▶ INSTRUCTIONS TO FOLLOW
A word-for-word transcript of the closing lines is required: from the one with "Module Mutations." through the final line of the data.

################

(** * Access control and cache invalidation of the `support` app

    A shallow embedding of [support/models.py], [support/signals.py],
    [support/mixins.py], [support/permissions.py], [support/serializers.py]
    and [support/views.py].

    Foreign keys are held as the related object itself, the way Django's
    related-object cache hands them out ([issue.project], [comment.issue]);
    queries ([filter], [exists], [values_list]) run over the tables of
    [DB]. The Django cache is one key/value store with per-key expiry
    (LocMemCache semantics: an entry is live while [now < expiry]). *)

From stdpp Require Import base gmap strings list pretty.
From Stdlib Require Import Ascii.

Open Scope string_scope.

(* ------------------------------------------------------------------ *)
(** ** models.py *)

Module Models.

Record User := mkUser {
  u_id : nat;
  u_username : string;
  u_email : string;
  u_age : option nat;
  u_can_be_contacted : bool;
  u_can_data_be_shared : bool;
  u_password : string
}.

Record Project := mkProject {
  p_id : nat;
  p_title : string;
  p_author : nat   (* author_id *)
}.

Record Contributor := mkContributor {
  c_id : nat;
  c_user : nat;    (* user_id *)
  c_project : Project
}.

Record Issue := mkIssue {
  i_id : nat;
  i_title : string;
  i_project : Project;
  i_author : nat
}.

Record Comment := mkComment {
  cm_id : nat;
  cm_issue : Issue;
  cm_author : nat
}.

(** A model instance, as passed to signal receivers and to
    [has_object_permission]. *)
Inductive Obj :=
| OProject (p : Project)
| OContributor (c : Contributor)
| OIssue (i : Issue)
| OComment (c : Comment)
| OUser (u : User)
| OOther.

(** The persistent store: one table per model, plus the next
    auto-increment value of the project and contributor tables. *)
Record DB := mkDB {
  db_users : list User;
  db_projects : list Project;
  db_contributors : list Contributor;
  db_issues : list Issue;
  db_comments : list Comment;
  db_next_project : nat;
  db_next_contributor : nat
}.

(** [project.contributors.values_list('user_id', flat=True)] *)
Definition contributor_user_ids (db : DB) (p : Project) : list nat :=
  map c_user (filter (fun c => p_id (c_project c) = p_id p) (db_contributors db)).

(** [Contributor.objects.get(pk=pk)] once the ORM has turned [pk] into an
    integer; [None] is [Contributor.DoesNotExist]. *)
Definition find_contributor (db : DB) (pk : Z) : option Contributor :=
  List.find (fun c => Z.eqb (Z.of_nat (c_id c)) pk) (db_contributors db).

(** [Issue.objects.get(id=issue_id)], the id already an integer; [None]
    is [Issue.DoesNotExist]. *)
Definition find_issue (db : DB) (pk : Z) : option Issue :=
  List.find (fun i => Z.eqb (Z.of_nat (i_id i)) pk) (db_issues db).

End Models.

(* ------------------------------------------------------------------ *)
(** ** The Django cache (django.core.cache.cache) *)

Module Cache.

(** Values the app stores: integer versions and list payloads
    ([response.data], here the serialized ids of the page). *)
Inductive val :=
| VInt (n : nat)
| VData (d : list nat).

(** key -> (value, expiry); [None] expiry is [timeout=None] (never). *)
Abbreviation store := (gmap string (val * option nat)).

Definition cache_get (k : string) (now : nat) (c : store) : option val :=
  match c !! k with
  | Some (v, Some exp) => if decide (now < exp) then Some v else None
  | Some (v, None) => Some v
  | None => None
  end.

Definition cache_set (k : string) (v : val) (timeout : option nat) (now : nat)
    (c : store) : store :=
  <[k := (v, (fun t => now + t) <$> timeout)]> c.

(** Python truthiness of the result of [cache.get]. *)
Definition py_truthy (o : option val) : bool :=
  match o with
  | Some (VInt n) => negb (Nat.eqb n 0)
  | Some (VData d) => match d with [] => false | _ => true end
  | None => false
  end.

(** [cache.get(version_key) or 1]. Version keys only ever hold integers
    (they are written by [increment_version] and [get_cache_version]), so
    the non-integer case, a TypeError in Python on [+ 1], is not reached. *)
Definition version_or_1 (o : option val) : nat :=
  match o with
  | Some (VInt (S n)) => S n
  | _ => 1
  end.

Definition py_str (v : val) : string :=
  match v with
  | VInt n => pretty n
  | VData _ => "[...]"
  end.

End Cache.

(* ------------------------------------------------------------------ *)
(** ** signals.py *)

Module Signals.
Import Models Cache.

(** [get_related_users] *)
Definition get_related_users (db : DB) (instance : Obj) : list nat :=
  match instance with
  | OProject p => p_author p :: contributor_user_ids db p
  | OContributor c => p_author (c_project c) :: contributor_user_ids db (c_project c)
  | OIssue i => p_author (i_project i) :: contributor_user_ids db (i_project i)
  | OComment cm =>
      p_author (i_project (cm_issue cm)) :: contributor_user_ids db (i_project (cm_issue cm))
  | _ => []
  end.

Definition version_key (key_prefix : string) (user_id : nat) : string :=
  key_prefix +:+ "_version_user_" +:+ pretty user_id.

(** [increment_version]: a plain [cache.get] followed by [cache.set]. *)
Definition increment_version (key_prefix : string) (user_id : nat) (now : nat)
    (c : store) : store * nat :=
  let version := version_or_1 (cache_get (version_key key_prefix user_id) now c) in
  (cache_set (version_key key_prefix user_id) (VInt (version + 1)) None now c,
   version + 1).

Definition prefixes : list string :=
  ["projects_list"; "contributors_list"; "issues_list"; "comments_list"].

(** [auto_invalidate_cache], run on [post_save] and [post_delete] of
    Project, Contributor, Issue and Comment, with the store as it is
    after the save or the delete. *)
Definition auto_invalidate_cache (db : DB) (instance : Obj) (now : nat)
    (c : store) : store :=
  foldl (fun c user_id =>
           foldl (fun c prefix => fst (increment_version prefix user_id now c))
                 c prefixes)
        c (get_related_users db instance).

(** One pass of the inner loop over the four endpoints, for one user. *)
Definition bump_user (now : nat) (c : store) (user_id : nat) : store :=
  foldl (fun c prefix => fst (increment_version prefix user_id now c)) c prefixes.

(** The version counter of an actor for one endpoint, as the mixin and
    [increment_version] read it. *)
Definition version_of (now : nat) (key_prefix : string) (user_id : nat)
    (c : store) : nat :=
  version_or_1 (cache_get (version_key key_prefix user_id) now c).

End Signals.

(* ------------------------------------------------------------------ *)
(** ** mixins.py: CacheListMixin *)

Module Mixin.
Import Models Cache Signals.

(** What the mixin reads from the request: the authenticated user's pk
    ([None] for an anonymous user) and the [page] query parameter. *)
Record Request := mkRequest {
  req_user : option nat;
  req_page : option string
}.

Record Response := mkResponse { resp_data : val }.

(** A ViewSet using the mixin: its [cache_key] class attribute and the
    [super().list] it falls back to (queryset filtered on the user, then
    paginated). *)
Record ListView := mkListView {
  cache_key : option string;
  super_list : DB -> Request -> list nat
}.

(** [get_cache_version] *)
Definition get_cache_version (view : ListView) (request : Request) (now : nat)
    (c : store) : val * store :=
  match cache_key view, req_user request with
  | Some ck, Some pk =>
      let version_key := ck +:+ "_version_user_" +:+ pretty pk in
      let version := cache_get version_key now c in
      match version with
      | Some v => if py_truthy version then (v, c)
                  else (VInt 1, cache_set version_key (VInt 1) None now c)
      | None => (VInt 1, cache_set version_key (VInt 1) None now c)
      end
  | _, _ => (VInt 1, c)
  end.

(** [get_cache_key] *)
Definition get_cache_key (view : ListView) (request : Request) (now : nat)
    (c : store) : option string * store :=
  match cache_key view, req_user request with
  | Some ck, Some pk =>
      let page := default "1" (req_page request) in
      let '(version, c') := get_cache_version view request now c in
      (Some (ck +:+ "_user_" +:+ pretty pk +:+ "_page_" +:+ page +:+ "_v" +:+ py_str version), c')
  | _, _ => (None, c)
  end.

(** [list] *)
Definition list (view : ListView) (db : DB) (request : Request) (now : nat)
    (c : store) : Response * store :=
  let '(ck, c1) := get_cache_key view request now c in
  match ck with
  | None => (mkResponse (VData (super_list view db request)), c1)
  | Some k =>
      match cache_get k now c1 with
      | Some cached => (mkResponse cached, c1)
      | None =>
          let data := VData (super_list view db request) in
          (mkResponse data, cache_set k data (Some 300) now c1)
      end
  end.

End Mixin.

(* ------------------------------------------------------------------ *)
(** ** Model deletes with their [post_delete] signal *)

Module Mutations.
Import Models Cache Signals.

(** [contributor.delete()]: the row is removed, then [post_delete] runs
    [auto_invalidate_cache] against the store without that row. *)
Definition contributor_delete (db : DB) (c : Contributor) (now : nat)
    (cache : store) : DB * store :=
  let db' := mkDB (db_users db) (db_projects db)
               (filter (fun c' => c_id c' <> c_id c) (db_contributors db))
               (db_issues db) (db_comments db)
               (db_next_project db) (db_next_contributor db) in
  (db', auto_invalidate_cache db' (OContributor c) now cache).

################

▶ RESPONSE FOR THIS EXERCISE
Module Mutations.
Import Models Cache Signals.

(** [contributor.delete()]: the row is removed, then [post_delete] runs
    [auto_invalidate_cache] against the store without that row. *)
Definition contributor_delete (db : DB) (c : Contributor) (now : nat)
    (cache : store) : DB * store :=
  let db' := mkDB (db_users db) (db_projects db)
               (filter (fun c' => c_id c' <> c_id c) (db_contributors db))
               (db_issues db) (db_comments db)
               (db_next_project db) (db_next_contributor db) in
  (db', auto_invalidate_cache db' (OContributor c) now cache).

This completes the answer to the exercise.